=== THE DATA ===
(** Witness of C2: the Writer wrote code and the closing turn has none;
    and the plain run, whose closing turn holds the code. *)
Lemma artifact_is_the_last_message_witness :
  run_agents writer_then_chatter_world "add two numbers" "me@example.org"
  = (fst (agent_turns writer_then_chatter_world "add two numbers"),
     Ok NoArtifact) /\
  invocations Sandbox
    (fst (run_agents happy_world "add two numbers" "me@example.org")) = 1.
Proof.
  split.
  - apply (artifact_is_the_last_message writer_then_chatter_world
             "add two numbers" "me@example.org" _ _ eq_refl).
    reflexivity.
  - apply (artifact_is_the_last_message happy_world
             "add two numbers" "me@example.org" _ _ eq_refl).
    reflexivity.
Defined.

(** ** Further properties of the helpers *)

(** X1, [send_email]: the mail session is opened once; login and the
    closing quit are attempted exactly when the connection was made, the
    message is handed over exactly when connection and login both
    succeeded; and whatever the server answers, the function returns. *)
Theorem send_email_session_discipline (w : World)
  (subject body recipient : string) :
  let t := fst (send_email w subject body recipient) in
  count (is_smtp_op OpConnect) t = 1 /\
  count (is_smtp_op OpLogin) t = (if is_ok (w_connect w) then 1 else 0) /\
  count (is_smtp_op OpSend) t
  = (if is_ok (w_connect w) && is_ok (w_login w) then 1 else 0) /\
  count (is_smtp_op OpQuit) t = (if is_ok (w_connect w) then 1 else 0) /\
  snd (send_email w subject body recipient) = Ok tt.
Proof.
  cbv zeta.
  unfold send_email, bind, try_except, with_exit, outside, emit, ret.
  destruct (w_connect w); [|cbn; repeat split; reflexivity].
  destruct (w_login w); cbn.
  - destruct (w_send w subject body recipient) as [[]|];
      destruct (w_quit w); cbn; repeat split; reflexivity.
  - destruct (w_quit w); cbn; repeat split; reflexivity.
Qed.

(** X2, [execute_code_in_docker]: the temporary directory is cleaned up
    once if it was created and never otherwise, on every path through the
    function; at most one directory is created. *)
Theorem tempdir_cleanup_matches_creation (w : World) (code : string) :
  let t := fst (execute_code_in_docker w code) in
  count is_cleanup_call t = count is_tempdir_created t /\
  count is_tempdir_created t <= 1.
Proof.
  cbv zeta.
  unfold execute_code_in_docker, sandbox_try, process_window,
    bind, try_except, with_exit, outside, emit, ret.
  split_answers; split; (reflexivity || (cbv; lia)).
Qed.

(** X3, [execute_code_in_docker]: at most one container is started, and
    a container that was started is removed by the time the function
    returns exactly when reading its logs and removing it both
    returned. *)
Theorem started_container_removed_iff (w : World) (code : string) :
  let t := fst (execute_code_in_docker w code) in
  container_after t <> Absent ->
  count is_container_start t = 1 /\
  (container_after t = Removed <->
   is_ok (w_logs w) = true /\ is_ok (w_remove w) = true).
Proof.
  cbv zeta.
  unfold execute_code_in_docker, sandbox_try, process_window,
    bind, try_except, with_exit, outside, emit, ret.
  split_answers; intro H; try (now elim H);
    (split; [reflexivity|]); split;
    try discriminate; try (intros [? ?]; discriminate); auto.
Qed.

(** Witness of X3: the container runs and its logs cannot be read. *)
Lemma started_container_removed_iff_witness :
  container_after (fst (execute_code_in_docker logs_fail_world add_source))
    <> Absent /\
  count is_container_start
    (fst (execute_code_in_docker logs_fail_world add_source)) = 1.
Proof.
  assert (H : container_after
                (fst (execute_code_in_docker logs_fail_world add_source))
              <> Absent) by (vm_compute; discriminate).
  split; [exact H|].
  apply (started_container_removed_iff logs_fail_world add_source H).
Defined.

(** X4, [execute_code_in_docker]: an exception of the directory's
    clean-up replaces whatever the block produced: with the Docker client
    obtained and the directory created, if the clean-up raises, the
    function returns the failure text of the clean-up, also when the
    script ran and its output was read. *)
Theorem cleanup_failure_replaces_the_output (w : World)
  (code tempdir e : string) :
  w_from_env w = Ok tt ->
  w_mkdtemp w = Ok tempdir ->
  w_cleanup w tempdir = Raise e ->
  snd (execute_code_in_docker w code) = Ok ("Execution failed: " ++ e).
Proof.
  intros F T C.
  unfold execute_code_in_docker, sandbox_try, process_window,
    bind, try_except, with_exit, outside, emit, ret.
  rewrite F, T, C. split_answers; reflexivity.
Qed.

(** Witness of X4: the script printed the marker, the directory cannot be
    removed. *)
Lemma cleanup_failure_replaces_the_output_witness :
  w_logs cleanup_fails_world = Ok "SAFE" /\
  snd (execute_code_in_docker cleanup_fails_world add_source)
  = Ok "Execution failed: PermissionError: /tmp/tmpk3v9x1".
Proof.
  split; [reflexivity|].
  apply (cleanup_failure_replaces_the_output cleanup_fails_world add_source
           "/tmp/tmpk3v9x1" "PermissionError: /tmp/tmpk3v9x1"
           eq_refl eq_refl eq_refl).
Defined.

(** X5, [execute_code_in_docker]: when every call answers, the function
    returns the decoded logs unchanged, the script written is the given
    code at script.py inside the new directory, the container is removed
    and no directory is left. *)
Theorem execute_returns_the_decoded_logs (w : World)
  (code tempdir raw output : string) :
  w_from_env w = Ok tt ->
  w_mkdtemp w = Ok tempdir ->
  w_write w (os_path_join tempdir "script.py") code = Ok tt ->
  w_run w tempdir = Ok tt ->
  w_logs w = Ok raw ->
  w_remove w = Ok tt ->
  w_decode w raw = Ok output ->
  w_cleanup w tempdir = Ok tt ->
  let run := execute_code_in_docker w code in
  snd run = Ok output /\
  In (Called (write_script (os_path_join tempdir "script.py") code) true)
     (fst run) /\
  container_after (fst run) = Removed /\
  tempdirs_left 0 (fst run) = 0 /\
  failed_calls (fst run) = 0.
Proof.
  intros F T W R L V D C.
  unfold execute_code_in_docker, sandbox_try, process_window,
    bind, try_except, with_exit, outside, emit, ret.
  rewrite F, T, W, R, L, V, D, C.
  destruct (w_exited_before_logs w); cbn;
    (repeat split; try reflexivity); auto 10.
Qed.

(** Witness of X5: the plain world. *)
Lemma execute_returns_the_decoded_logs_witness :
  snd (execute_code_in_docker happy_world add_source) = Ok "SAFE" /\
  container_after (fst (execute_code_in_docker happy_world add_source))
  = Removed.
Proof.
  destruct (execute_returns_the_decoded_logs happy_world add_source
              "/tmp/tmpk3v9x1" "SAFE" "SAFE"
              eq_refl eq_refl eq_refl eq_refl eq_refl eq_refl eq_refl eq_refl)
    as (R & _ & K & _).
  split; [exact R | exact K].
Defined.

(** X6, [create_github_pr]: a commit refused after the branch was made
    leaves the branch: the function returns [None] having created the
    ref, asks for no pull request, and sends nothing to undo the ref. *)
Theorem refused_commit_leaves_the_branch (w : World)
  (file_path content commit_msg sha e : string) :
  w_Github w = Ok tt ->
  w_get_repo w GITHUB_REPO = Ok tt ->
  w_get_branch w "main" = Ok sha ->
  w_create_git_ref w "refs/heads/auto/feature-agent" sha = Ok tt ->
  w_create_file w file_path commit_msg content "auto/feature-agent"
  = Raise e ->
  create_github_pr w file_path content commit_msg
  = ([Enter_create_github_pr file_path content commit_msg;
      Called (Github (GITHUB_TOKEN w)) true;
      Called (get_repo GITHUB_REPO) true;
      Called (get_branch "main") true;
      Called (create_git_ref "refs/heads/auto/feature-agent" sha) true;
      Called (create_file file_path commit_msg content "auto/feature-agent")
             false],
     Ok None).
Proof.
  intros G R B C F.
  unfold create_github_pr, bind, try_except, outside, emit, ret.
  rewrite G, R, B. cbn. rewrite C, F. reflexivity.
Qed.

(** Witness of X6. *)
Lemma refused_commit_leaves_the_branch_witness :
  snd (create_github_pr commit_refused_world "generated_code.py" add_source
         "Add AI-generated feature") = Ok None /\
  branch_refs (fst (create_github_pr commit_refused_world
                      "generated_code.py" add_source
                      "Add AI-generated feature"))
  = ["refs/heads/auto/feature-agent"].
Proof.
  rewrite (refused_commit_leaves_the_branch commit_refused_world
             "generated_code.py" add_source "Add AI-generated feature"
             "9fceb02" "403 Forbidden"
             eq_refl eq_refl eq_refl eq_refl eq_refl).
  split; reflexivity.
Defined.

(** X7, line 152: a message counts as code exactly when "def " occurs
    somewhere in its text, wherever and in whatever surroundings; what is
    taken is then the whole text of the message, never a part of it and
    never the empty text. *)
Theorem extract_code_takes_the_whole_message (m : Turn) (code : string) :
  (extract_code m = Some code <->
   code = content m /\ exists a b, content m = a ++ "def " ++ b) /\
  extract_code m <> Some "".
Proof.
  unfold extract_code. split.
  - rewrite <- str_in_spec.
    destruct (str_in "def " (content m)); split.
    + intro H; injection H as <-. now split.
    + intros [-> _]. reflexivity.
    + discriminate.
    + intros [_ H]. discriminate.
  - destruct (str_in "def " (content m)) eqn:D; [|discriminate].
    intro H; injection H as H. rewrite H in D. discriminate D.
Qed.

(** ** Further properties of the run *)

Section Everywhere.

Variable w : World.

(** The trace of the agent turns holds steps of the orchestrator only. *)
Lemma for_range_only_steps (n i : nat) (m : Turn) :
  Forall (fun e => stage_of e = Some AgentTurn)
         (fst (for_range n i (loop_body w) m)).
Proof.
  revert i m; induction n as [|n IH]; intros i m; [constructor|].
  cbn [for_range]. unfold bind, loop_body at 1, step, outside.
  destruct (w_step w i (InMessage m)) as [m'|e].
  - specialize (IH (S i) m').
    destruct (for_range n (S i) _ m') as [t' r']. cbn in IH |- *.
    constructor; [reflexivity | exact IH].
  - cbn. repeat constructor.
Qed.

Lemma agent_turns_only_steps (user_task : string) :
  Forall (fun e => stage_of e = Some AgentTurn)
         (fst (agent_turns w user_task)).
Proof.
  unfold agent_turns, bind, step at 1, outside.
  destruct (w_step w 0 _) as [m|e].
  - pose proof (for_range_only_steps 5 1 m) as H.
    destruct (for_range 5 1 _ m) as [t' r']. cbn in H |- *.
    constructor; [reflexivity | exact H].
  - cbn. repeat constructor.
Qed.

(** What holds of every entry of the parts holds of every entry of the
    run. *)
Lemma run_agents_Forall (P : event -> Prop) (user_task user_email : string) :
  (forall e, stage_of e = Some AgentTurn -> P e) ->
  (forall t0 m, agent_turns w user_task = (t0, Ok m) ->
     Forall P (fst (execute_code_in_docker w (content m))) /\
     Forall P (fst (create_github_pr w "generated_code.py" (content m)
                      "Add AI-generated feature")) /\
     forall link, Forall P (fst (send_email w "✅ Your AI Task is Done"
                                   ("🎉 Task complete! PR: " ++ link)
                                   user_email))) ->
  Forall P (fst (run_agents w user_task user_email)).
Proof.
  intros Hs Hparts. rewrite run_agents_unfold.
  pose proof (agent_turns_only_steps user_task) as H0.
  apply (Forall_impl P Hs) in H0.
  destruct (agent_turns w user_task) as [t0 [m|e]] eqn:A; cbn [fst] in H0;
    [|exact H0].
  destruct (str_in "def " (content m)); [|exact H0].
  destruct (Hparts t0 m eq_refl) as (H1 & H2 & H3).
  destruct (execute_code_in_docker w (content m)) as [t1 [output|e]];
    cbn [fst] in H1 |- *; [|apply Forall_app; now split].
  destruct (review_gate output); [|apply Forall_app; now split].
  unfold deliver, bind.
  destruct (create_github_pr w _ _ _) as [t2 [[link|]|e]]; cbn [fst] in H2.
  - destruct (truthy link).
    + specialize (H3 link).
      destruct (send_email w _ _ _) as [t3 [[]|e']]; cbn in H3 |- *;
        rewrite ?app_nil_r, !Forall_app; now repeat split.
    + cbn. rewrite ?app_nil_r, !Forall_app. now repeat split.
  - cbn. rewrite ?app_nil_r, !Forall_app. now repeat split.
  - cbn. rewrite !Forall_app. now repeat split.
Qed.

Lemma execute_contained (code : string) :
  Forall contained (fst (execute_code_in_docker w code)).
Proof.
  unfold execute_code_in_docker, sandbox_try, process_window,
    bind, try_except, with_exit, outside, emit, ret.
  split_answers; repeat constructor.
Qed.

Lemma create_github_pr_contained (file_path content commit_msg : string) :
  Forall contained (fst (create_github_pr w file_path content commit_msg)).
Proof.
  unfold create_github_pr, bind, try_except, outside, emit, ret.
  split_answers; repeat constructor.
Qed.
===
THE PROBLEM: Each line in the data where the string "cannot" occurs should be identified and copied.

ANSWER AREA:
(** Witness of X3: the container runs and its logs cannot be read. *)
(** Witness of X4: the script printed the marker, the directory cannot be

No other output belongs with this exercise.